Vasco confecionou e serviu 560 pratos no Euskalduna até chegar à estrela. As contas foram feitas por Olga, a mais assídua cliente do restaurante. “E batem certo”, reitera o chef. São contas de tirar o fôlego. Ocorre que fôlego é coisa que não falta a Vasco. Um dos chefs mais promissores do Mundo, distinção atribuída, em 2022, pela Academia Internacional de Gastronomia, tem muito caminho para andar. O chef diz-se certo e seguro de conseguir encarar a empreitada apenas e só se nela enquadrar a família. “Quando trabalhei em Lisboa, aproveitava todos os fins de semana para vir ao Porto namorar com a Vera e ver os meus pais.

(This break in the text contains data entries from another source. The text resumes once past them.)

(** * hlbot: the event queue, trade merging and the realtime tracker

    A shallow embedding of [src/queue.ts] (the bounded, sequence-numbered
    [EventQueue] and the [mergeTrades] pagination helper) and of the
    position and fill handlers of [src/realtime.ts], with the properties
    stated about them.

    Modelling conventions.
    - Integer-valued JavaScript numbers (sequence numbers, capacities,
      limits, identifiers, epoch milliseconds) are [Z]; they are assumed to
      stay in the range where doubles are exact.
    - Finite real-valued numbers (sizes, prices) are canonical rationals
      [Qc]: comparison, sign, absolute value and [===] on finite doubles
      agree with the rationals they denote; rounding and overflow of [+] and
      [*] are not modelled.  The result of [Number(x)] that only matters
      through [Number.isFinite] is an [option Qc], [None] standing for NaN
      and the infinities.
    - Wall-clock reads ([Date.now()], [new Date()]) and the mark price are
      inputs of the handlers.  Instants are epoch milliseconds; their ISO
      rendering is left to the host.
    - JavaScript [Map]s keyed by address are [gmap string _].
    - A promise is named by the task it waits for; an [async] function is
      cut at its [await] into the part that runs at the call and the part
      that runs when the awaited answer arrives.  Subscriptions and
      transports of the tracker are not represented. *)

From Stdlib Require Import Ascii String QArith Qcanon Qcabs Qabs Lqa.
From stdpp Require Import base numbers list strings gmap sorting.
(** X4. When a submitted sign-up resolves with an error, the errors
    object afterwards holds exactly one entry.  A message containing
    'already registered' or 'already exists' gives the fixed [general]
    text about an existing account; otherwise a message containing
    'Password' is shown as it is on the password field; otherwise a
    message containing 'Email' is shown as it is on the email field;
    otherwise the message goes to [general], and the fallback text takes
    its place when the message is empty or absent.  The phrases are
    matched with their capitals. *)
Theorem signUp_error_routing st err :
  (validateForm st).1.1 = true →
  signUp (email st) (password st) (JsString.trim (fullName st)) "patient" "AU"
    = Resolved (Some err) →
  let shown := errors (finalState (handleSignUp signUp st)) in
  let has phrase := ∃ m, message err = Some m ∧ Spec.occursIn phrase m in
  (has "already registered" ∨ has "already exists" →
     shown = {[ "general" :=
       "An account with this email already exists. Please sign in instead." ]})
  ∧ (¬ has "already registered" → ¬ has "already exists" →
     ∀ m, message err = Some m →
       (Spec.occursIn "Password" m → shown = {[ "password" := m ]})
       ∧ (¬ Spec.occursIn "Password" m → Spec.occursIn "Email" m →
          shown = {[ "email" := m ]})
       ∧ (¬ Spec.occursIn "Password" m → ¬ Spec.occursIn "Email" m →
          shown = {[ "general" :=
            if decide (m = "") then "Failed to create account. Please try again."
            else m ]}))
  ∧ (message err = None →
     shown = {[ "general" := "Failed to create account. Please try again." ]}).
Proof.
  intros Hv Hout shown has.
  destruct (handleSignUp_submitted st Hv) as (fe & after & Hrun & Hres).
  rewrite Hout in Hres. destruct Hres as [_ ->].
  subst shown. rewrite Hrun. cbn [finalState fst snd errors].
  assert (∀ phrase, has phrase ↔ messageIncludes err phrase = true) as Hhas.
  { intros phrase. symmetry. apply messageIncludes_spec. }
  rewrite !Hhas. clear Hhas has.
  split_and!.
  - intros Hor. by apply orb_true_iff in Hor as ->.
  - intros ->%not_true_is_false ->%not_true_is_false m Hm. cbn [orb].
    unfold messageIncludes. rewrite messageOr_spec, Hm. cbn [from_option].
    rewrite <- !includes_spec. split_and!.
    + by intros ->.
    + by intros ->%not_true_is_false ->.
    + by intros ->%not_true_is_false ->%not_true_is_false.
  - intros Hm. unfold messageIncludes. rewrite messageOr_spec, Hm. done.
Qed.
(** * HashBaker: the embedded PDF hash extractor

    A shallow embedding of [SecurityRevision] and [PdfHashExtractor] of
    [hashbaker.py], together with the thin [extract_pdf] wrapper that
    writes the fingerprint next to the source file.

    The objects that pyhanko hands to the extractor (the reader with its
    encryption dictionary, document identifier and security handler) are
    the inputs of the model.  Python values are modelled as follows:
    - [bytes] as [list byte];
    - [str] as [string];
    - the entries of the encryption dictionary as [PdfObject]: an integer
      ([NumberObject], an [int] subclass), a name ([NameObject], a [str]
      subclass) or a real number ([FloatObject], a [decimal.Decimal]
      subclass);
    - a [dict] with string keys as [gmap string _];
    - exceptions as values of type [Exception] carried by [result].

    A [PdfFileReader] record is a reader that pyhanko has built, security
    handler included: it holds the values that [pdf.encrypt_dict],
    [pdf.document_id], [pdf.security_handler] and the attributes of the
    handler return.  A document for which pyhanko raises instead (it
    builds the handler from the same encryption dictionary) is the
    [Raise] case of the reader that [extract_pdf] is given.
    [extract_pdf] catches every exception, so the kind of a failure is
    visible on [init] and [extract] only. *)

From Stdlib Require Import ZArith List Ascii String Strings.Byte.
From Stdlib Require Import DecimalString DecimalZ.
From stdpp Require Import gmap strings list.

Local Open Scope Z_scope.

(** ** Python values *)

Definition bytes := list byte.

(** A real number is kept as [decimal.Decimal] keeps the numeral of the
    file: the sign, the digits without the point as a number, and the
    count of digits after the point (the exponent is its opposite);
    [4.0] is [FloatObject false 40 1]. *)
Inductive PdfObject : Type :=
| NumberObject (n : Z)
| NameObject (s : string)
| FloatObject (negative : bool) (coefficient : N) (places : nat).

(** [str(n)] for a Python integer: optional sign, then decimal digits
    without leading zeros. *)
Definition str_int (n : Z) : string :=
  NilZero.string_of_int (Z.to_int n).

(** The digits of the coefficient of a [Decimal]. *)
Definition digits (coefficient : N) : string :=
  NilZero.string_of_uint (N.to_uint coefficient).

Fixpoint zeros (n : nat) : string :=
  match n with
  | O => EmptyString
  | S n => String "0" (zeros n)
  end.

(** [str(x)] for a [Decimal] whose exponent is not positive
    ([Decimal.__str__]): the digits with the point put in place, zeros
    added in front as needed, when more than -6 digits lie left of the
    point; scientific notation with one digit before the point
    otherwise, the exponent being negative there. *)
Definition str_decimal (negative : bool) (coefficient : N) (places : nat)
    : string :=
  let ds := digits coefficient in
  let len := String.length ds in
  let leftdigits := Z.of_nat len - Z.of_nat places in
  let sign := if negative then "-" else "" in
  if -6 <? leftdigits then
    if leftdigits <=? 0 then
      sign +:+ "0." +:+ zeros (places - len) +:+ ds
    else if (places =? 0)%nat then sign +:+ ds
    else sign +:+ substring 0 (len - places) ds
              +:+ "." +:+ substring (len - places) places ds
  else
    sign +:+ substring 0 1 ds
         +:+ (if (1 <? len)%nat then "." +:+ substring 1 (len - 1) ds else "")
         +:+ "E" +:+ str_int (leftdigits - 1).

(** Reading a decimal numeral back: the partial inverse of [str_int],
    used to state what a printed length or permission value denotes. *)
Definition int_of_str (s : string) : option Z :=
  Z.of_int <$> NilZero.int_of_string s.

(** [str(len(x))]. *)
Definition str_len (n : nat) : string := str_int (Z.of_nat n).

(** [str(o)] for an attribute that is [None] or a dictionary entry. *)
Definition str (o : option PdfObject) : string :=
  match o with
  | None => "None"
  | Some (NumberObject n) => str_int n
  | Some (NameObject s) => s
  | Some (FloatObject negative coefficient places) =>
      str_decimal negative coefficient places
  end.

(** [str(int(b))] for a Python [bool]. *)
Definition str_bool (b : bool) : string := if b then "1" else "0".

(** [bytes.hex()]: two digits of ["0123456789abcdef"] per byte, high nibble
    first. *)
Definition hexdigits : string := "0123456789abcdef".

Definition hexdigit (n : N) : ascii :=
  match String.get (N.to_nat n) hexdigits with
  | Some c => c
  | None => "0"%char
  end.

Fixpoint hex (data : bytes) : string :=
  match data with
  | [] => EmptyString
  | b :: rest =>
      String (hexdigit (Byte.to_N b / 16))
        (String (hexdigit (Byte.to_N b mod 16)) (hex rest))
  end.

(** [sep.join(items)]. *)
Definition join (sep : string) (items : list string) : string :=
  String.concat sep items.

(** [s.split(sep)] for a one-character separator; used to read the fields
    of a fingerprint back. *)
Fixpoint split_on (sep : ascii) (s : string) : list string :=
  match s with
  | EmptyString => [EmptyString]
  | String c rest =>
      if Ascii.eqb c sep then EmptyString :: split_on sep rest
      else match split_on sep rest with
           | [] => [String c EmptyString]
           | w :: ws => String c w :: ws
           end
  end.

(** The [int] key that a value is found under in a [dict]: a real number
    equals, and hashes like, the integer of the same value; a name
    equals no integer. *)
Definition int_key (revision : PdfObject) : option Z :=
  match revision with
  | NumberObject r => Some r
  | NameObject _ => None
  | FloatObject negative coefficient places =>
      let scale := (10 ^ N.of_nat places)%N in
      if (coefficient mod scale =? 0)%N then
        let magnitude := Z.of_N (coefficient / scale) in
        Some (if negative then - magnitude else magnitude)
      else None
  end.

(** ** Exceptions *)

Inductive Exception : Type :=
| RuntimeError (msg : string)
| KeyError (key : string)
| PdfReadError (msg : string).

Inductive result (A : Type) : Type :=
| Ok (a : A)
| Raise (e : Exception).
Arguments Ok {A} a.
Arguments Raise {A} e.

(** Sequencing of statements that may raise. *)
Global Instance result_bind : MBind result := fun A B k m =>
  match m with
  | Ok a => k a
  | Raise e => Raise e
  end.

(** [d[key]]. *)
Definition getitem (d : gmap string PdfObject) (key : string) : result PdfObject :=
  match d !! key with
  | Some v => Ok v
  | None => Raise (KeyError key)
  end.

(** ** SecurityRevision *)

Module SecurityRevision.

Definition revisions : gmap Z nat :=
  {[ 2 := 32%nat; 3 := 32%nat; 4 := 32%nat; 5 := 48%nat; 6 := 48%nat ]}.

(** [cls.revisions.get(revision, 48)]. *)
Definition get_key_length (revision : PdfObject) : nat :=
  match int_key revision with
  | Some r => default 48%nat (revisions !! r)
  | None => 48%nat
  end.

End SecurityRevision.
(** * CSDevs: capture pipeline and auto-exposure tuner

    A shallow embedding of the frame-capture worker ([csdCapture.py],
    class [captureThread]) and of the exposure tuning engine ([csdevs.py],
    class [CSDevs]), with the properties stated for them.

    Conventions.
    - Python [float] values are idealised as real numbers ([R]); Python
      [int] values are [Z].  [int(x)] on a float truncates toward zero.
    - A Python exception is a value of [exn]; code that can raise returns
      a [result].
    - Calls into the V4L2 device, [select], [mmap], the imaging library
      and the random number generator are answered by an explicit
      environment, so every function below is a deterministic function of
      its state and of that environment. *)

From Stdlib Require Import Reals Lra ZArith Lia List Bool String.
From Stdlib Require Import Zfloor Recdef.
Import ListNotations.

Set Implicit Arguments.

(** ** Exceptions and results *)

Inductive exn : Type :=
| OSError
| TypeError
| ValueError
| IndexError
| AttributeError
| UnidentifiedImageError
| FileNotFoundError
| RuntimeError.

Definition exn_eqb (a b : exn) : bool :=
  match a, b with
  | OSError, OSError | TypeError, TypeError | ValueError, ValueError
  | IndexError, IndexError | AttributeError, AttributeError
  | UnidentifiedImageError, UnidentifiedImageError
  | FileNotFoundError, FileNotFoundError | RuntimeError, RuntimeError => true
  | _, _ => false
  end.

Inductive result (A : Type) : Type :=
| Ok (a : A)
| Raise (e : exn).

Arguments Ok {A} a.
Arguments Raise {A} e.

Definition rbind {A B} (r : result A) (k : A -> result B) : result B :=
  match r with
  | Ok a => k a
  | Raise e => Raise e
  end.

(** ** Real-number comparisons as booleans *)

Definition Rltb (a b : R) : bool := if Rlt_dec a b then true else false.
Definition Rleb (a b : R) : bool := if Rle_dec a b then true else false.
Definition Reqb (a b : R) : bool := if Req_dec_T a b then true else false.

(** ** Python numeric primitives *)

Module Py.

(** [int(x)] for a float [x]: truncation toward zero. *)
Definition int (x : R) : Z := if Rle_dec 0 x then Zfloor x else Zceil x.

(** [pow(x, p)] for a float base [x >= 0].  The tuner only calls it on
    [abs(...)] with a positive constant exponent; [pow(0.0, p)] is [0.0]
    for [p > 0] and [1.0] for [p = 0]. *)
Definition pow (x p : R) : R :=
  if Req_dec_T x 0 then (if Req_dec_T p 0 then 1%R else 0%R) else Rpower x p.

End Py.

(** ** The tuning engine ([csdevs.py], class [CSDevs]) *)

Module CSDevs.

Local Open Scope R_scope.

(** *** Fractions of a range *)

(** [is_frac] *)
Definition is_frac (aValue : R) : bool := Rleb 0 aValue && Rleb aValue 1.

(** [__property_zero_base] *)
Definition property_zero_base (fValue fMin : R) (toZero : bool) : result R :=
  if toZero && Rltb fValue fMin then Raise ValueError
  else if toZero then Ok (fValue - fMin) else Ok (fValue + fMin).

(** [__property_range] *)
Definition property_range (fMin fMax : R) : R :=
  if Rltb fMax fMin then fMin - fMax else fMax - fMin.

(** [__property_value_as_fraction] *)
Definition property_value_as_fraction (fValue fMin fMax : R) : result R :=
  let fRange := property_range fMin fMax in
  if Reqb fRange 0 || Rltb fMax fValue then Raise ValueError
  else rbind (property_zero_base fValue fMin true)
             (fun zValue => Ok (zValue / fRange)).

Aprendi que a estabilidade emocional é decisiva. E aprendi para sempre.”

A refeição
Sopa de cenoura. Bifes com arroz de sertã, legumes com pesto e salada,

Antes da estrela
2008 Curso de formação na escola do chef Michel e estágio no Olivier (Lisboa); 2009 Estágio no Tavares Rico (Lisboa); 2010 Estágio no Mugaritz e no Arzak (País Basco); 2011 Estágio no El Buli (País Basco); 2012 Cozinheiro no Pedro Lemos (Porto); 2014 Começa a servir jantares privados; 2015 Abre o Baixópito (Porto); 2016 Abre o Euskalduna Studio (Porto); 2022 Conquista a estrela Michelin

Descubra as diferenças

Ele £ Ela

Livros
Cozinha | Romances

Bebida
Espumante | Vinho tinto

Refeição
Cozido à portuguesa | Bacalhau

Destino
Austrália | Ásia

O pormenor


As estantes de casa estão pejadas de livros de culinária, mas o que impressiona são as centenas de Funko Pops (peças normalmente feitas em vinil que são marcos da cultura pop), com destaque para Bart Simpson. Uma das peças, comprada por por 20 euros, vale agora 700 euros. “Há de ser uma das maiores coleções do género em Portugal”, garante Vasco.